Seeking Information with RAG-Assistants: Does Model Size Matter in Human-AI Collaborations?
arXiv:2605.00964v1 Announce Type: cross
Abstract: Much research on LLMs has focused on increasing benchmark performance. However, the evaluation of such models in real-world collaborative human-AI workflows has stayed behind. This work evaluates a chatbot-style assistant based on Retrieval-Augmented Generation (RAG) in a realistic multi-turn information-seeking scenario inspired by workplace settings where compliance with local legislation and secure handling of sensitive data are often key.

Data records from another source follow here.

Lemma Fx55_ok (s : Chip8 K R) (opcode : Z) :
  op_class opcode = 0xF -> nn_field opcode = 0x55 ->
  length (V s) = 16%nat ->
  Forall (fun b => 0 <= b < 256) (V s) ->
  0 <= I s -> I s + x_field opcode < Z.of_nat (length (memory s)) ->
  exists mem,
    decode_and_execute opcode s
    = (Ok tt,
       if QuirkConfig.load_store_increment_i (EmulatorConfig.quirks (config s))
       then set_I (I s + (x_field opcode + 1)) (set_memory mem s)
       else set_memory mem s)
    /\ length mem = length (memory s)
    /\ forall j : Z,
         0 <= j ->
         mem !! Z.to_nat j
         = if (I s <=? j) && (j <? I s + (x_field opcode + 1))
           then V s !! Z.to_nat (j - I s) else memory s !! Z.to_nat j.
Proof.
  intros Hop Hnn HV Hb HI Hfit.
  pose proof (x_field_range opcode) as Hx.
  destruct (store_writes (Z.to_nat (x_field opcode + 1)) 0 s) as (mem & Hrun & Hl & Hlk);
    try done; try lia.
  exists mem. split; [|split; [done|]].
  - unfold op_class in Hop. unfold nn_field in Hnn.
    unfold decode_and_execute; cbv zeta; rewrite Hop, Hnn; closed_eqb.
    fold (x_field opcode). unfold for_range.
    unfold bind at 1. rewrite Hrun. unfold bind, get. cbn [config set_memory].
    by destruct (QuirkConfig.load_store_increment_i _).
  - intros j Hj. rewrite Hlk by done.
    replace (I s + 0) with (I s) by lia.
    replace (Z.of_nat (Z.to_nat (x_field opcode + 1))) with (x_field opcode + 1) by lia.
    reflexivity.
Qed.

Lemma Fx65_ok (s : Chip8 K R) (opcode : Z) :
  op_class opcode = 0xF -> nn_field opcode = 0x65 ->
  length (V s) = 16%nat ->
  Forall (fun b => 0 <= b < 256) (memory s) ->
  0 <= I s -> I s + x_field opcode < Z.of_nat (length (memory s)) ->
  exists v,
    decode_and_execute opcode s
    = (Ok tt,
       if QuirkConfig.load_store_increment_i (EmulatorConfig.quirks (config s))
       then set_I (I s + (x_field opcode + 1)) (set_V v s)
       else set_V v s)
    /\ length v = 16%nat
    /\ forall j : Z,
         0 <= j ->
         v !! Z.to_nat j
         = if j <? x_field opcode + 1
           then memory s !! Z.to_nat (I s + j) else V s !! Z.to_nat j.
Proof.
  intros Hop Hnn HV Hb HI Hfit.
  pose proof (x_field_range opcode) as Hx.
  destruct (load_writes (Z.to_nat (x_field opcode + 1)) 0 s) as (v & Hrun & Hl & Hlk);
    try done; try lia.
  exists v. split; [|split; [done|]].
  - unfold op_class in Hop. unfold nn_field in Hnn.
    unfold decode_and_execute; cbv zeta; rewrite Hop, Hnn; closed_eqb.
    fold (x_field opcode). unfold for_range.
    unfold bind at 1. rewrite Hrun. unfold bind, get. cbn [config set_V].
    by destruct (QuirkConfig.load_store_increment_i _).
  - intros j Hj. rewrite Hlk by done.
    replace (0 + Z.of_nat (Z.to_nat (x_field opcode + 1))) with (x_field opcode + 1) by lia.
    destruct (Z.leb_spec 0 j); [done | lia].
Qed.

(** X13. Fx55 with I + x inside memory copies V0..Vx to memory[I..I+x],
    leaves the rest of memory and the registers alone, and advances I by
    x + 1 exactly when load_store_increment_i is set. *)
Theorem Fx55_stores_V0_to_Vx (s : Chip8 K R) (opcode : Z) :
  op_class opcode = 0xF -> nn_field opcode = 0x55 ->
  length (V s) = 16%nat ->
  Forall (fun b => 0 <= b < 256) (V s) ->
  0 <= I s -> I s + x_field opcode < Z.of_nat (length (memory s)) ->
  exists mem,
    decode_and_execute opcode s
    = (Ok tt,
       if QuirkConfig.load_store_increment_i (EmulatorConfig.quirks (config s))
       then set_I (I s + (x_field opcode + 1)) (set_memory mem s)
       else set_memory mem s)
    /\ length mem = length (memory s)
    /\ (forall k, 0 <= k <= x_field opcode -> mem !!! Z.to_nat (I s + k) = reg s k)
    /\ (forall j, 0 <= j < Z.of_nat (length (memory s)) ->
                  ~ (I s <= j <= I s + x_field opcode) ->
                  mem !!! Z.to_nat j = memory s !!! Z.to_nat j).
Proof.
  intros Hop Hnn HV Hb HI Hfit.
  pose proof (x_field_range opcode) as Hx.
  destruct (Fx55_ok s opcode) as (mem & Hrun & Hl & Hlk); try done.
  exists mem. split; [done|]. split; [done|]. split.
  - intros k Hk. apply list_lookup_total_correct. rewrite Hlk by lia.
    replace (I s + k - I s) with k by lia.
    unfold reg. rewrite (list_lookup_lookup_total_lt (V s) (Z.to_nat k)) by lia. cmp_cases.
  - intros j Hj Hout. apply list_lookup_total_correct. rewrite Hlk by lia.
    rewrite (list_lookup_lookup_total_lt (memory s) (Z.to_nat j)) by lia. cmp_cases.
Qed.

(** X14. Fx65 with I + x inside memory copies memory[I..I+x] to V0..Vx,
    leaves the registers above Vx and memory alone, and advances I by
    x + 1 exactly when load_store_increment_i is set. *)
Theorem Fx65_loads_V0_to_Vx (s : Chip8 K R) (opcode : Z) :
  op_class opcode = 0xF -> nn_field opcode = 0x65 ->
  length (V s) = 16%nat ->
  Forall (fun b => 0 <= b < 256) (memory s) ->
  0 <= I s -> I s + x_field opcode < Z.of_nat (length (memory s)) ->
  exists v,
    decode_and_execute opcode s
    = (Ok tt,
       if QuirkConfig.load_store_increment_i (EmulatorConfig.quirks (config s))
       then set_I (I s + (x_field opcode + 1)) (set_V v s)
       else set_V v s)
    /\ length v = 16%nat
    /\ (forall k, 0 <= k <= x_field opcode ->
                  v !!! Z.to_nat k = memory s !!! Z.to_nat (I s + k))
    /\ (forall k, x_field opcode < k < 16 -> v !!! Z.to_nat k = reg s k).
Proof.
  intros Hop Hnn HV Hb HI Hfit.
  pose proof (x_field_range opcode) as Hx.
  destruct (Fx65_ok s opcode) as (v & Hrun & Hl & Hlk); try done.
  exists v. split; [done|]. split; [done|]. split.
  - intros k Hk. apply list_lookup_total_correct. rewrite Hlk by lia.
    rewrite (list_lookup_lookup_total_lt (memory s) (Z.to_nat (I s + k))) by lia. cmp_cases.
  - intros k Hk. apply list_lookup_total_correct. rewrite Hlk by lia.
    unfold reg. rewrite (list_lookup_lookup_total_lt (V s) (Z.to_nat k)) by lia. cmp_cases.
Qed.

Lemma set_V_same (s : Chip8 K R) : set_V (V s) s = s.
Proof. by destruct s. Qed.

Lemma set_memory_same (s : Chip8 K R) : set_memory (memory s) s = s.
Proof. by destruct s. Qed.

Lemma lookup_Z_ext (l1 l2 : list Z) :
  (forall j : Z, 0 <= j -> l1 !! Z.to_nat j = l2 !! Z.to_nat j) -> l1 = l2.
Proof.
  intros Hj. apply list_eq. intros k. specialize (Hj (Z.of_nat k) ltac:(lia)).
  by rewrite Nat2Z.id in Hj.
Qed.

(** X15. With load_store_increment_i off, Fx55 followed by Fx65 for the
    same x leaves the registers as they were, and Fx65 followed by Fx55
    leaves memory as it was. *)
Theorem store_then_load_round_trips (s : Chip8 K R) (store load : Z) :
  op_class store = 0xF -> nn_field store = 0x55 ->
  op_class load = 0xF -> nn_field load = 0x65 ->
  x_field load = x_field store ->
  QuirkConfig.load_store_increment_i (EmulatorConfig.quirks (config s)) = false ->
  length (V s) = 16%nat ->
  Forall (fun b => 0 <= b < 256) (V s) ->
  Forall (fun b => 0 <= b < 256) (memory s) ->
  0 <= I s -> I s + x_field store < Z.of_nat (length (memory s)) ->
  (exists s1,
      decode_and_execute store s = (Ok tt, s1)
      /\ decode_and_execute load s1 = (Ok tt, s1)
      /\ V s1 = V s)
  /\ (exists s2,
         decode_and_execute load s = (Ok tt, s2)
         /\ decode_and_execute store s2 = (Ok tt, s2)
         /\ memory s2 = memory s).
Proof.
  intros Hs1 Hs2 Hl1 Hl2 Hx Hq HV HbV Hbm HI Hfit.
  pose proof (x_field_range store) as Hxr.
  split.
  - destruct (Fx55_ok s store) as (mem & Hrun & Hlen & Hlk); try done.
    rewrite Hq in Hrun. exists (set_memory mem s). split; [done|]. split; [|done].
    destruct (Fx65_ok (set_memory mem s) load) as (v & Hrun' & Hlen' & Hlk'); try done.
    { cbn [memory set_memory]. apply Forall_lookup_2. intros k b Hk.
      specialize (Hlk (Z.of_nat k) ltac:(lia)). rewrite Nat2Z.id, Hk in Hlk.
      destruct (_ && _).
      - by apply (Forall_lookup_1 _ _ _ _ HbV (eq_sym Hlk)).
      - by apply (Forall_lookup_1 _ _ _ _ Hbm (eq_sym Hlk)). }
    { cbn [memory set_memory I]. lia. }
    cbn [config set_memory] in Hrun'. rewrite Hq in Hrun'. rewrite Hrun'.
    f_equal. rewrite <- (set_V_same (set_memory mem s)) at 2. f_equal.
    apply lookup_Z_ext. intros j Hj. rewrite Hlk' by done.
    cbn [memory set_memory I V]. rewrite Hx.
    destruct (Z.ltb_spec j (x_field store + 1)); [|done].
    rewrite Hlk by lia. replace (I s + j - I s) with j by lia. cmp_cases.
  - destruct (Fx65_ok s load) as (v & Hrun & Hlen & Hlk); try done; [lia|].
    rewrite Hq in Hrun. exists (set_V v s). split; [done|]. split; [|done].
    destruct (Fx55_ok (set_V v s) store) as (mem & Hrun' & Hlen' & Hlk'); try done.
    { cbn [V set_V]. apply Forall_lookup_2. intros k b Hk.
      specialize (Hlk (Z.of_nat k) ltac:(lia)). rewrite Nat2Z.id, Hk in Hlk.
      destruct (_ <? _).
      - by apply (Forall_lookup_1 _ _ _ _ Hbm (eq_sym Hlk)).
      - by apply (Forall_lookup_1 _ _ _ _ HbV (eq_sym Hlk)). }
    cbn [config set_V] in Hrun'. rewrite Hq in Hrun'. rewrite Hrun'.
    f_equal. rewrite <- (set_memory_same (set_V v s)) at 2. f_equal.
    apply lookup_Z_ext. intros j Hj. rewrite Hlk' by done.
    cbn [memory set_V I V].
    destruct (Z.leb_spec (I s) j), (Z.ltb_spec j (I s + (x_field store + 1))); cbn [andb]; try done.
    rewrite Hlk by lia. rewrite Hx.
    replace (I s + (j - I s)) with j by lia. cmp_cases.
Qed.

Specifically, we examine the performance of humans (N=112) assisted by RAG-assistants compared to LLM-only or LLM+RAG baselines. In this setting, we investigate how underlying model size (3B, 8B, and 70B) shapes the human-AI collaborative dynamic and how it influences perceived usability and satisfaction. Results show that the performance gain of human-AI collaboration over the model-only baselines is significant, irrespective of model size, suggesting that hybrid systems are beneficial in information-seeking scenarios. Interestingly, however, perceived usability and satisfaction among participants showed little difference across model sizes. This demonstrates a nuanced trade-off between model size, performance, and user perception. Our work highlights the added value of evaluating AI applications in actual multi-turn interactions with human users, looking at usability and satisfaction besides accuracy, rather than focusing on benchmark performance only.